Their angst at the state of affairs in the higher judiciary was not new. In 2007 in an article titled ‘Majesty of the Judiciary’ published in The Asian Age, justice VR Krishna Iyer wrote of “corruption and decline now creeping into the vitals of the Higher Courts and the urgent need to arrest this trend”.
The adage ‘A good lawyer knows the law but a great lawyer knows the judge’ might be used in humorous fashion but it depicts a sad reality. Corruption in higher judiciary has been an open secret. However, reporting, writing or talking about it can be fraught with grave consequences.
Beware of contempt
The spectre of contempt always haunts those who try to highlight any case of judicial corruption. Eminent jurist Fali Nariman, in his book The State of The Nation, writes, “The sin of corruption is not confined to politicians, ministers and bureaucrats. In India it has infiltrated into all organs of the state – with one difference: whereas the media, print and electronic, is not constrained when questioning or publicising wrongdoing amongst public officials (expect for the sanctions imposed by the general law of defamation), the same is not the case with regard to questioning alleged lapses of good conduct amongst the judges in the higher judiciary. These judges enjoy almost complete protection under the law of contempt: laws that are administered and interpreted solely and finally by the judges themselves”.

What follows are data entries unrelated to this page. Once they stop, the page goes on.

(** Only a name with a key finds a file. *)
Lemma stat_file name r c :
  RepoOps.stat name r = Some (Some (RefFile c)) <->
  exists k, branch_key name = Some k /\ repo_refs r !! k = Some (RefFile c).
Proof.
  split.
  - intros Hs. destruct (branch_key name) as [k|] eqn:Hk.
    + rewrite (stat_key name k) in Hs by done. exists k. split; [done|congruence].
    + unfold RepoOps.stat, branch_key in *. destruct (ref_path name) as [[k []]|]; try done.
      all: by destruct (RepoOps.node_at k r) as [[]|].
  - intros (k & Hk & Hc). rewrite (stat_key name k) by done. by rewrite Hc.
Qed.

(** What a ref says. *)
Definition ref_target (contents : list byte) : Result Hash :=
  contents ← read_to_string contents;
  from_hex (bytes_str (trim contents)).

Lemma read_branch_ok name r b :
  RepoOps.read_branch name r = Ok b <->
  exists k c, branch_key name = Some k /\ repo_refs r !! k = Some (RefFile c) /\
    ref_target c = Ok (branch_target b) /\ branch_name b = name.
Proof.
  unfold RepoOps.read_branch, ref_target. split.
  - destruct (RepoOps.stat name r) as [[[c|]|]|] eqn:Hs; try done.
    apply stat_file in Hs as (k & Hk & Hc). intros (c' & Hr & (h & Hh & [= <-])%outcome_bind_Ok)%outcome_bind_Ok.
    exists k, c. split_and!; try done. by rewrite Hr.
  - intros (k & c & Hk & Hc & Ht & Hn). rewrite (stat_key name k), Hc by done. destruct b as [n h]. cbn in *. subst n.
    apply outcome_bind_Ok in Ht as (c' & -> & Hh). cbn [mbind outcome_bind]. by rewrite Hh.
Qed.

Lemma ref_target_line h : ref_target (ref_line h) = Ok h.
Proof.
  unfold ref_target. destruct (ref_line_read h) as [-> Ht]. cbn [mbind outcome_bind].
  by rewrite Ht, bytes_str_bytes, from_hex_to_string.
Qed.

Lemma read_written name k target refs hf hd :
  branch_key name = Some k -> refs !! k = Some (RefFile (ref_line target)) ->
  RepoOps.read_branch name (mk_Repo refs hf hd) = Ok (mk_Branch name target).
Proof.
  intros Hk Hn. apply read_branch_ok. exists k, (ref_line target). split_and!; try done.
  apply ref_target_line.
Qed.

(** Creating directories adds nothing but directories. *)
Lemma create_dirs_ok dirs r :
  match RepoOps.create_dirs dirs r with
  | (Ok _, r') | (Err _, r') =>
      repo_head_file r' = repo_head_file r /\ repo_head r' = repo_head r /\
      (forall n x, repo_refs r !! n = Some x -> repo_refs r' !! n = Some x) /\
      (forall n, n ∉ dirs -> repo_refs r' !! n = repo_refs r !! n)
  | _ => False
  end.
Proof.
  revert r. induction dirs as [|d dirs IH]; intros r; cbn [RepoOps.create_dirs]; [done|].
  rewrite stM_bind_eq. destruct (repo_refs r !! d) as [[c|]|] eqn:Hd; [done| |].
  - specialize (IH r). destruct (RepoOps.create_dirs dirs r) as [[] ?]; try done;
      destruct IH as (? & ? & ? & Ho); split_and!; try done; intros; apply Ho; set_solver.
  - specialize (IH (RepoOps.set_refs (<[d := RefDir]> (repo_refs r)) r)).
    destruct (RepoOps.create_dirs dirs _) as [[] ?]; try done;
      destruct IH as (H1 & H2 & H3 & H4); (split_and!; [exact H1|exact H2| |]).
    1,3: intros n x Hn; apply H3; simpl; rewrite lookup_insert_ne; [done|congruence].
    all: intros n Hn; rewrite H4 by set_solver; simpl; rewrite lookup_insert_ne; set_solver.
Qed.

Lemma parent_dirs_shorter before l d :
  d ∈ parent_dirs before l -> (length (str_bytes d) < length before + length l)%nat.
Proof.
  revert before. induction l as [|b l IH]; intros before; cbn [parent_dirs].
  - by intros ?%not_elem_of_nil.
  - intros [Hd|Hd]%elem_of_app.
    + case_decide; [|by apply not_elem_of_nil in Hd]. apply list_elem_of_singleton in Hd as ->.
      rewrite str_bytes_str. simpl. lia.
    + apply IH in Hd. rewrite length_app in Hd. simpl in *. lia.
Qed.

Lemma write_branch_ok name target r :
  match RepoOps.write_branch name target r with
  | (Ok _, r') =>
      RepoOps.read_branch name r' = Ok (mk_Branch name target) /\
      repo_head r' = repo_head r /\ repo_head_file r' = repo_head_file r /\
      (forall n b, branch_key n ≠ branch_key name ->
         RepoOps.read_branch n r = Ok b -> RepoOps.read_branch n r' = Ok b)
  | (Err _, r') =>
      forall n b, RepoOps.read_branch n r = Ok b -> RepoOps.read_branch n r' = Ok b
  | (OutOfFuel, r') => ref_path name = None /\ r' = r
  | _ => False
  end.
Proof.
  unfold RepoOps.write_branch. destruct (ref_path name) as [[key e]|] eqn:Hp; [|done].
  rewrite stM_bind_eq.
  pose proof (create_dirs_ok (parent_dirs [] (str_bytes key)) r) as Hdirs.
  destruct (RepoOps.create_dirs _ r) as [[u|x| |] r1]; try done;
    destruct Hdirs as (Hf & Hh & Hle & _);
    (assert (forall n b, RepoOps.read_branch n r = Ok b -> RepoOps.read_branch n r1 = Ok b) as Hkeep by
      (intros n b; rewrite !read_branch_ok; intros (k & c & ? & Hc & ?); exists k, c;
       split; [done|]; split; [by apply Hle|done])); [|done].
  unfold RepoOps.write_ref.
  assert (branch_key name = Some key -> match (Ok tt, RepoOps.set_refs (<[key := RefFile (ref_line target)]> (repo_refs r1)) r1) : Result unit * Repo with
    | (Ok _, r') =>
      RepoOps.read_branch name r' = Ok (mk_Branch name target) /\
      repo_head r' = repo_head r /\ repo_head_file r' = repo_head_file r /\
      (forall n b, branch_key n ≠ branch_key name ->
         RepoOps.read_branch n r = Ok b -> RepoOps.read_branch n r' = Ok b)
    | _ => False end) as Hw.
  { intros Hk. split; [apply (read_written name key); [done|apply lookup_insert_eq]|]. split; [done|]. split; [done|].
    intros n b Hn (k & c & Hk' & Hc & Ht)%Hkeep%read_branch_ok. apply read_branch_ok. exists k, c.
    split; [done|]. split; [|done]. cbn. rewrite lookup_insert_ne; [done|congruence]. }
  unfold branch_key in Hw at 1. rewrite Hp in Hw.
  destruct (RepoOps.node_at key r1) as [[c|]|], e; try done; by apply Hw.
Qed.

Lemma list_branches_elem r n :
  n ∈ RepoOps.list_branches r <->
  (exists c, repo_refs r !! n = Some (RefFile c)) /\ "/"%byte ∉ str_bytes n.
Proof.
  unfold RepoOps.list_branches. rewrite list_elem_of_fmap. split.
  - intros ([n' x] & -> & [Hx Hin]%list_elem_of_filter). apply btree_entries_elem in Hin.
    unfold RepoOps.listed in Hx. simpl in *. destruct x as [c|]; [|done].
    apply negb_true_iff, bool_decide_eq_false in Hx. split; [by exists c|done].
  - intros [[c Hc] Hs]. exists (n, RefFile c). split; [done|].
    apply list_elem_of_filter. split; [|by apply btree_entries_elem].
    unfold RepoOps.listed. simpl. by rewrite bool_decide_false.
Qed.

(** ** Properties *)

(** A branch that is created or updated is read back with its target; creating an
    existing name and updating a missing one fail without effect; the branch of no other
    file changes, whether the write succeeds or fails. *)
Theorem branch_write_read (r : Repo) (name : string) (target : Hash) :
  is_Some (ref_path name) ->
  (let '(o, r') := RepoOps.create_branch name target r in
   match o with
   | Ok _ => RepoOps.stat name r = Some None /\
             RepoOps.read_branch name r' = Ok (mk_Branch name target)
   | Err e => RepoOps.stat name r ≠ Some None -> e = BranchExists name /\ r' = r
   | _ => False
   end /\
   forall n b, branch_key n ≠ branch_key name ->
     RepoOps.read_branch n r = Ok b -> RepoOps.read_branch n r' = Ok b) /\
  (let '(o, r') := RepoOps.update_branch name target r in
   match o with
   | Ok _ => RepoOps.stat name r ≠ Some None /\
             RepoOps.read_branch name r' = Ok (mk_Branch name target)
   | Err e => RepoOps.stat name r = Some None -> e = BranchNotFound name /\ r' = r
   | _ => False
   end /\
   forall n b, branch_key n ≠ branch_key name ->
     RepoOps.read_branch n r = Ok b -> RepoOps.read_branch n r' = Ok b).
Proof.
  intros [[key en] Hp]. pose proof (write_branch_ok name target r) as Hw.
  unfold RepoOps.create_branch, RepoOps.update_branch.
  destruct (RepoOps.stat name r) as [[x|]|] eqn:Hs; simpl;
    [| |unfold RepoOps.stat in Hs; rewrite Hp in Hs; by destruct en];
    destruct (RepoOps.write_branch name target r) as [[] r']; try done; naive_solver.
Qed.

(** The branch HEAD names cannot be deleted under that name; deleting a branch removes its
    file, and no other. *)
Theorem branch_delete (r : Repo) (name : string) :
  let '(o, r') := RepoOps.delete_branch name r in
  (RepoOps.head_branch r = Some name -> r' = r /\ exists e, o = Err e) /\
  (forall n b, branch_key n ≠ branch_key name ->
     RepoOps.read_branch n r' = Ok b <-> RepoOps.read_branch n r = Ok b) /\
  (o = Ok tt -> RepoOps.head_branch r ≠ Some name /\
                RepoOps.read_branch name r' = Err (BranchNotFound name)) /\
  RepoOps.head_branch r' = RepoOps.head_branch r.
Proof.
  unfold RepoOps.delete_branch, RepoOps.head_branch. case_decide as Hh.
  { split_and!; try done. intros _. split; [done|by eexists]. }
  destruct (ref_path name) as [[key e]|] eqn:Hp; [|by split_and!].
  destruct (RepoOps.stat name r) as [[[c|]|]|] eqn:Hs; try by split_and!.
  apply stat_file in Hs as (k & Hk & Hc). unfold branch_key in Hk. rewrite Hp in Hk.
  destruct e; try done. injection Hk as ->.
  assert (branch_key name = Some k) as Hk by (unfold branch_key; by rewrite Hp).
  split_and!; try done.
  - intros n b Hne. rewrite !read_branch_ok. cbn. split; intros (k' & c' & Hk' & Hc' & Ht); exists k', c';
      (split; [done|]); (split; [|done]).
    + by apply lookup_delete_Some in Hc' as [_ ?].
    + rewrite lookup_delete_ne; [done|congruence].
  - intros _. split; [done|]. unfold RepoOps.read_branch. rewrite (stat_key name k) by done. cbn.
    by rewrite lookup_delete_eq.
Qed.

The hanging sword of contempt arguably acts as the biggest hurdle in exposing cases of judicial corruption. Jaising, however, maintains, “It does but it is ineffective, there are people who don’t fear contempt when they are convinced of what they are saying. Yet, the law must not be used in the manner it is being used – as a threat of action against responsible lawyers. Allegations, no matter how unsubstantiated, must at least be taken seriously, before they are rejected out of hand.”
No speedy trials
On August 13, 2008, a packet containing Rs 15 lakh was delivered at the residence of Nirmaljit Kaur, a sitting judge of the Punjab & Haryana high court. In the course of preliminary investigation, it was found that the packet was delivered there by mistake, and it was intended for somebody else with a similar name, justice Nirmal Yadav, who was also a sitting judge of the same high court.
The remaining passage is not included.